Return the full set of records, matching them character for character.

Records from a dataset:
* * *
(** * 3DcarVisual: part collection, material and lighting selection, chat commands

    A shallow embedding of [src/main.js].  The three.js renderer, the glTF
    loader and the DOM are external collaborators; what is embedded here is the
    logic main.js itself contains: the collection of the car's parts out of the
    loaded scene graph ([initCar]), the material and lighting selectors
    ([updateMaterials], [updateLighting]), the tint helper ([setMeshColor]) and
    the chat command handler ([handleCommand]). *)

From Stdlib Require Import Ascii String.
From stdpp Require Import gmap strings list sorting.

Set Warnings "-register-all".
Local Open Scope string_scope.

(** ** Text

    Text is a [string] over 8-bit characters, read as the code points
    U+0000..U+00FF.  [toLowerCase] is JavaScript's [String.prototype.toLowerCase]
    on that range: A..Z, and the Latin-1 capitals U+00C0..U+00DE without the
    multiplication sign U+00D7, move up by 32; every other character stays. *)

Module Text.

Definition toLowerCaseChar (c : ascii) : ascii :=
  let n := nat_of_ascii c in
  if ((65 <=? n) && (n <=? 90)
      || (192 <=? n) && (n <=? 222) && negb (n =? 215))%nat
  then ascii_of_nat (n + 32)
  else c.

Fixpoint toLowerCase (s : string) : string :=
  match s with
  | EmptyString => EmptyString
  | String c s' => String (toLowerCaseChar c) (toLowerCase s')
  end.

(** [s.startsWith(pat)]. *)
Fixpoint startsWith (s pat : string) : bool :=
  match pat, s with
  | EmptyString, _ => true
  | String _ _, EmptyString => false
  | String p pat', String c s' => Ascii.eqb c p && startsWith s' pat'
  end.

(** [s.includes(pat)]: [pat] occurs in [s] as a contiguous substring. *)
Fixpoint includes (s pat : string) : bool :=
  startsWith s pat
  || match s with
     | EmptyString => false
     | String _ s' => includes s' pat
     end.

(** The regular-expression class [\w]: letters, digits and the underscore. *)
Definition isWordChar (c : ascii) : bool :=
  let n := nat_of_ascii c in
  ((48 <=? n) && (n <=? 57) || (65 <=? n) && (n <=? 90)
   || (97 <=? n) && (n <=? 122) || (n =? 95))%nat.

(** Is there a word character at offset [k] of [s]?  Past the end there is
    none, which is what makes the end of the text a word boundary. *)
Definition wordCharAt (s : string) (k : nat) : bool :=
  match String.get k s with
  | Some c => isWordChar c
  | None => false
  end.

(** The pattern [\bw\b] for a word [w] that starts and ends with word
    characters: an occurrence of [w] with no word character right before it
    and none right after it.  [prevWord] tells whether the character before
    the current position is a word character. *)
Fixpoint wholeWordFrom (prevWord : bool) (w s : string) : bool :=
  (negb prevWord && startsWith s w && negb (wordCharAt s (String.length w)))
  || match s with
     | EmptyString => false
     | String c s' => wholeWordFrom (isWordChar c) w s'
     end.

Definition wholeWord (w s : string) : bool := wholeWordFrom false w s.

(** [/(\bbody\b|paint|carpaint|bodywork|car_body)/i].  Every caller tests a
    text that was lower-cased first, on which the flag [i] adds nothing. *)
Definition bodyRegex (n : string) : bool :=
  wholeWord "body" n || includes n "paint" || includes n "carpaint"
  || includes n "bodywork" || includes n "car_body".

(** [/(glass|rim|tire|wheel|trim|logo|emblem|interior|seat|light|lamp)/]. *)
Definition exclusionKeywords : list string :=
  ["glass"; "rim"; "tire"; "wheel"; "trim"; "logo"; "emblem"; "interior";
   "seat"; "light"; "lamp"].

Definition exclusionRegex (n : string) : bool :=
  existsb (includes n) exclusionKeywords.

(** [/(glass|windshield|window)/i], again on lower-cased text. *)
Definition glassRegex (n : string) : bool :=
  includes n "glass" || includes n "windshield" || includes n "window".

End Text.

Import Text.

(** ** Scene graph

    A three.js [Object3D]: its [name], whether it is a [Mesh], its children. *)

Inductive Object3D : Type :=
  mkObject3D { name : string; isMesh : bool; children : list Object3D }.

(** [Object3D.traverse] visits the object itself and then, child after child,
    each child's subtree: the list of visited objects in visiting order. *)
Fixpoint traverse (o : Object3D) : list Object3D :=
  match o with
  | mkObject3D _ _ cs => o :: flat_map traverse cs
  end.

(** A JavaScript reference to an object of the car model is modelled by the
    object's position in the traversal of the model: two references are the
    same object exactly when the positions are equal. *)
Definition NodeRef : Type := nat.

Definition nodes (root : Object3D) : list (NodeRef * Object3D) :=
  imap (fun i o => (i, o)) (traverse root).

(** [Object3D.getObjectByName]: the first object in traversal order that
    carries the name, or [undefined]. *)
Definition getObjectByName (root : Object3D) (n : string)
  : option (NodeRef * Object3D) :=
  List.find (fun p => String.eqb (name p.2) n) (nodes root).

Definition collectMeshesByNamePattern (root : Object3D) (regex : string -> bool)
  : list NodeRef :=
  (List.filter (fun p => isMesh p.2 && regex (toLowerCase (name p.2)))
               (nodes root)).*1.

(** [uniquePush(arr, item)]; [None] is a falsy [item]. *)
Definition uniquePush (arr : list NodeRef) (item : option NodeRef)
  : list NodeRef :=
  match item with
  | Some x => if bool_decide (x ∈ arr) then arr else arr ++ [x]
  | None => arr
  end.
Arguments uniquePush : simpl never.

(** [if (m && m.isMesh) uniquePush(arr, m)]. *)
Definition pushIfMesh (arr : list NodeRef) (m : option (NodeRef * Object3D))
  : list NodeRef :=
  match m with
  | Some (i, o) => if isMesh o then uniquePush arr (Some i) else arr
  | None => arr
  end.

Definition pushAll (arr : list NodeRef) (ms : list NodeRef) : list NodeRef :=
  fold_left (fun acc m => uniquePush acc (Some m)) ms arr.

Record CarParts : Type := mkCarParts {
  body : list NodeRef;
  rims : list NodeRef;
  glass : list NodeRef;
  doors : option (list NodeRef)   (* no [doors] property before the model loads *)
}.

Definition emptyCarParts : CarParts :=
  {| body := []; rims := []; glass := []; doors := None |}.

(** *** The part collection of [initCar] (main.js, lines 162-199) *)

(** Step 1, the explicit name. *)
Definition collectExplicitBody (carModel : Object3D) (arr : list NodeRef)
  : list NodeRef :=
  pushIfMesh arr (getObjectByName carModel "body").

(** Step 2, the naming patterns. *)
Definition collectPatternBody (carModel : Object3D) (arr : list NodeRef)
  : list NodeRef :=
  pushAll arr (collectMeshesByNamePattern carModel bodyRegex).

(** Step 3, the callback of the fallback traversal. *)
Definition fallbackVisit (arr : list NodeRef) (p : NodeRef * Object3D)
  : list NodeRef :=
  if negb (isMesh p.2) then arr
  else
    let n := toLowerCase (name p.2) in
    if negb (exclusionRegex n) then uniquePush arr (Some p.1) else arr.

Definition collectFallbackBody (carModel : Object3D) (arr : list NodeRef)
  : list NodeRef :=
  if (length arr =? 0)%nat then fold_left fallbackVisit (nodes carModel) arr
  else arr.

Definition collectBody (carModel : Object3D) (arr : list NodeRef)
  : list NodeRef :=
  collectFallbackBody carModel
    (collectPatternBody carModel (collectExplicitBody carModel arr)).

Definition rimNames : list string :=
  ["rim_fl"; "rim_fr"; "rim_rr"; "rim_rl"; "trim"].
* * *
▶ _EXPECTED ANSWER_
(** * 3DcarVisual: part collection, material and lighting selection, chat commands

    A shallow embedding of [src/main.js].  The three.js renderer, the glTF
    loader and the DOM are external collaborators; what is embedded here is the
    logic main.js itself contains: the collection of the car's parts out of the
    loaded scene graph ([initCar]), the material and lighting selectors
    ([updateMaterials], [updateLighting]), the tint helper ([setMeshColor]) and
    the chat command handler ([handleCommand]). *)

From Stdlib Require Import Ascii String.
From stdpp Require Import gmap strings list sorting.

Set Warnings "-register-all".
Local Open Scope string_scope.

(** ** Text

    Text is a [string] over 8-bit characters, read as the code points
    U+0000..U+00FF.  [toLowerCase] is JavaScript's [String.prototype.toLowerCase]
    on that range: A..Z, and the Latin-1 capitals U+00C0..U+00DE without the
    multiplication sign U+00D7, move up by 32; every other character stays. *)

Module Text.

Definition toLowerCaseChar (c : ascii) : ascii :=
  let n := nat_of_ascii c in
  if ((65 <=? n) && (n <=? 90)
      || (192 <=? n) && (n <=? 222) && negb (n =? 215))%nat
  then ascii_of_nat (n + 32)
  else c.

Fixpoint toLowerCase (s : string) : string :=
  match s with
  | EmptyString => EmptyString
  | String c s' => String (toLowerCaseChar c) (toLowerCase s')
  end.

(** [s.startsWith(pat)]. *)
Fixpoint startsWith (s pat : string) : bool :=
  match pat, s with
  | EmptyString, _ => true
  | String _ _, EmptyString => false
  | String p pat', String c s' => Ascii.eqb c p && startsWith s' pat'
  end.

(** [s.includes(pat)]: [pat] occurs in [s] as a contiguous substring. *)
Fixpoint includes (s pat : string) : bool :=
  startsWith s pat
  || match s with
     | EmptyString => false
     | String _ s' => includes s' pat
     end.

(** The regular-expression class [\w]: letters, digits and the underscore. *)
Definition isWordChar (c : ascii) : bool :=
  let n := nat_of_ascii c in
  ((48 <=? n) && (n <=? 57) || (65 <=? n) && (n <=? 90)
   || (97 <=? n) && (n <=? 122) || (n =? 95))%nat.

(** Is there a word character at offset [k] of [s]?  Past the end there is
    none, which is what makes the end of the text a word boundary. *)
Definition wordCharAt (s : string) (k : nat) : bool :=
  match String.get k s with
  | Some c => isWordChar c
  | None => false
  end.

(** The pattern [\bw\b] for a word [w] that starts and ends with word
    characters: an occurrence of [w] with no word character right before it
    and none right after it.  [prevWord] tells whether the character before
    the current position is a word character. *)
Fixpoint wholeWordFrom (prevWord : bool) (w s : string) : bool :=
  (negb prevWord && startsWith s w && negb (wordCharAt s (String.length w)))
  || match s with
     | EmptyString => false
     | String c s' => wholeWordFrom (isWordChar c) w s'
     end.

Definition wholeWord (w s : string) : bool := wholeWordFrom false w s.

(** [/(\bbody\b|paint|carpaint|bodywork|car_body)/i].  Every caller tests a
    text that was lower-cased first, on which the flag [i] adds nothing. *)
Definition bodyRegex (n : string) : bool :=
  wholeWord "body" n || includes n "paint" || includes n "carpaint"
  || includes n "bodywork" || includes n "car_body".

(** [/(glass|rim|tire|wheel|trim|logo|emblem|interior|seat|light|lamp)/]. *)
Definition exclusionKeywords : list string :=
  ["glass"; "rim"; "tire"; "wheel"; "trim"; "logo"; "emblem"; "interior";
   "seat"; "light"; "lamp"].

Definition exclusionRegex (n : string) : bool :=
  existsb (includes n) exclusionKeywords.

(** [/(glass|windshield|window)/i], again on lower-cased text. *)
Definition glassRegex (n : string) : bool :=
  includes n "glass" || includes n "windshield" || includes n "window".

End Text.

Import Text.

(** ** Scene graph

    A three.js [Object3D]: its [name], whether it is a [Mesh], its children. *)

Inductive Object3D : Type :=
  mkObject3D { name : string; isMesh : bool; children : list Object3D }.

(** [Object3D.traverse] visits the object itself and then, child after child,
    each child's subtree: the list of visited objects in visiting order. *)
Fixpoint traverse (o : Object3D) : list Object3D :=
  match o with
  | mkObject3D _ _ cs => o :: flat_map traverse cs
  end.

(** A JavaScript reference to an object of the car model is modelled by the
    object's position in the traversal of the model: two references are the
    same object exactly when the positions are equal. *)
Definition NodeRef : Type := nat.

Definition nodes (root : Object3D) : list (NodeRef * Object3D) :=
  imap (fun i o => (i, o)) (traverse root).

(** [Object3D.getObjectByName]: the first object in traversal order that
    carries the name, or [undefined]. *)
Definition getObjectByName (root : Object3D) (n : string)
  : option (NodeRef * Object3D) :=
  List.find (fun p => String.eqb (name p.2) n) (nodes root).

Definition collectMeshesByNamePattern (root : Object3D) (regex : string -> bool)
  : list NodeRef :=
  (List.filter (fun p => isMesh p.2 && regex (toLowerCase (name p.2)))
               (nodes root)).*1.

(** [uniquePush(arr, item)]; [None] is a falsy [item]. *)
Definition uniquePush (arr : list NodeRef) (item : option NodeRef)
  : list NodeRef :=
  match item with
  | Some x => if bool_decide (x ∈ arr) then arr else arr ++ [x]
  | None => arr
  end.
Arguments uniquePush : simpl never.

(** [if (m && m.isMesh) uniquePush(arr, m)]. *)
Definition pushIfMesh (arr : list NodeRef) (m : option (NodeRef * Object3D))
  : list NodeRef :=
  match m with
  | Some (i, o) => if isMesh o then uniquePush arr (Some i) else arr
  | None => arr
  end.

Definition pushAll (arr : list NodeRef) (ms : list NodeRef) : list NodeRef :=
  fold_left (fun acc m => uniquePush acc (Some m)) ms arr.

Record CarParts : Type := mkCarParts {
  body : list NodeRef;
  rims : list NodeRef;
  glass : list NodeRef;
  doors : option (list NodeRef)   (* no [doors] property before the model loads *)
}.

Definition emptyCarParts : CarParts :=
  {| body := []; rims := []; glass := []; doors := None |}.

(** *** The part collection of [initCar] (main.js, lines 162-199) *)

(** Step 1, the explicit name. *)
Definition collectExplicitBody (carModel : Object3D) (arr : list NodeRef)
  : list NodeRef :=
  pushIfMesh arr (getObjectByName carModel "body").

(** Step 2, the naming patterns. *)
Definition collectPatternBody (carModel : Object3D) (arr : list NodeRef)
  : list NodeRef :=
  pushAll arr (collectMeshesByNamePattern carModel bodyRegex).

(** Step 3, the callback of the fallback traversal. *)
Definition fallbackVisit (arr : list NodeRef) (p : NodeRef * Object3D)
  : list NodeRef :=
  if negb (isMesh p.2) then arr
  else
    let n := toLowerCase (name p.2) in
    if negb (exclusionRegex n) then uniquePush arr (Some p.1) else arr.

Definition collectFallbackBody (carModel : Object3D) (arr : list NodeRef)
  : list NodeRef :=
  if (length arr =? 0)%nat then fold_left fallbackVisit (nodes carModel) arr
  else arr.

Definition collectBody (carModel : Object3D) (arr : list NodeRef)
  : list NodeRef :=
  collectFallbackBody carModel
    (collectPatternBody carModel (collectExplicitBody carModel arr)).

Definition rimNames : list string :=
  ["rim_fl"; "rim_fr"; "rim_rr"; "rim_rl"; "trim"].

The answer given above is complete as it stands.